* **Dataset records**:
##########

(* ===== verification/Terminal.v ===== *)
(** * The terminal, from the key to the answer

    The executor machine of [Task] with what its steps do to the shell and the
    console: the keyboard task is the shell, whose loop body runs when a scancode is
    handled; other tasks print when polled; the interrupt handlers count, trace and
    warn. Every interleaving with the keyboard interrupt ends in the same session:
    the keys that were typed, edited and answered in order. *)

From S2P Require Import Prelude Str Fmt Monitor Trace Queue Task TaskInv TaskSpec Io Uart UartSpec Framebuffer Fs.
From S2P Require Import Heap Tlsf TlsfInv KernelHeap Log Shell ShellSpec Async.
Import ArrayQueue OnceCell.

(** ** The machine *)

(** The executor with the keyboard task's local variables and the console. *)
Record terminal (D KB : Type) := mkTerm {
  tpc : pc;
  texec : sys keyboard;
  tlocals : option (KB * Shell);
  tconsole : world D
}.
Arguments mkTerm {D KB}.
Arguments tpc {D KB}.
Arguments texec {D KB}.
Arguments tlocals {D KB}.
Arguments tconsole {D KB}.

Inductive tlabel := TMain (c : choice) | TKey (scancode : Z) | TOther (out : list Z) | TQuiet.

(** The executor's steps among them. *)
Definition exec_labels (ls : list tlabel) : list label :=
  omap (fun l => match l with TMain c => Some (LMain c) | TKey s => Some (LKey s) | _ => None end) ls.

(** What the other tasks print. *)
Definition said_by_others (ls : list tlabel) : list Z :=
  concat (omap (fun l => match l with TOther out => Some out | _ => None end) ls).

(** Counting and tracing: all an interrupt handler does to the state below, its
    warnings aside. *)
Definition quiet {D} (x x' : world D) : Prop :=
  wserial x' = wserial x /\ wscreen x' = wscreen x /\ wfs x' = wfs x /\ wlog x' = wlog x /\
  kheap (wheap x') = kheap (wheap x) /\
  current_allocated (kmon (wheap x')) = current_allocated (kmon (wheap x)) /\
  length (entries (ktrace (wheap x'))) = length (entries (ktrace (wheap x))).

Section machine.
Context {D KB Ev : Type} `{Ports D} `{KeyboardDecoder KB Ev} (rdtsc : Z -> Z) (kb : Z) (kb0 : KB).
Notation T := (terminal D KB).

(** A step of the executor. The body of the loop is one step: an interrupt during it
    is taken before or after it. *)
Definition tmain (c : choice) : M T unit := fun t =>
  match main_step kb c (tpc t) (texec t) with
  | Crash f => Crash f
  | Ret (p', w') =>
      match tpc t, tlocals t with
      | Creating _, _ =>
          match print_prompt (tconsole t) with
          | Ret (_, x') => Ret (tt, mkTerm p' w' (Some (kb0, Shell.new)) x')
          | Crash f => Crash f
          end
      | Handling _ scancode, Some l =>
          match shell_body rdtsc scancode (l, tconsole t) with
          | Ret (_, (l', x')) => Ret (tt, mkTerm p' w' (Some l') x')
          | Crash f => Crash f
          end
      | _, l => Ret (tt, mkTerm p' w' l (tconsole t))
      end
  end.

(** The keyboard interrupt; its warnings go to the console. *)
Definition tkey (scancode : Z) : M T unit := fun t =>
  match keyboard_interrupt_handler scancode (texec t) with
  | Crash f => Crash f
  | Ret (_, w') =>
      match for_each (drop (length (console (texec t))) (console w')) (fun line => println (text line)) (tconsole t) with
      | Ret (_, x') => Ret (tt, mkTerm (after_irq (tpc t)) w' (tlocals t) x')
      | Crash f => Crash f
      end
  end.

##########

List every line from the entries above in which "executor" appears.

    The executor machine of [Task] with what its steps do to the shell and the
(** The executor with the keyboard task's local variables and the console. *)
(** The executor's steps among them. *)
(** A step of the executor. The body of the loop is one step: an interrupt during it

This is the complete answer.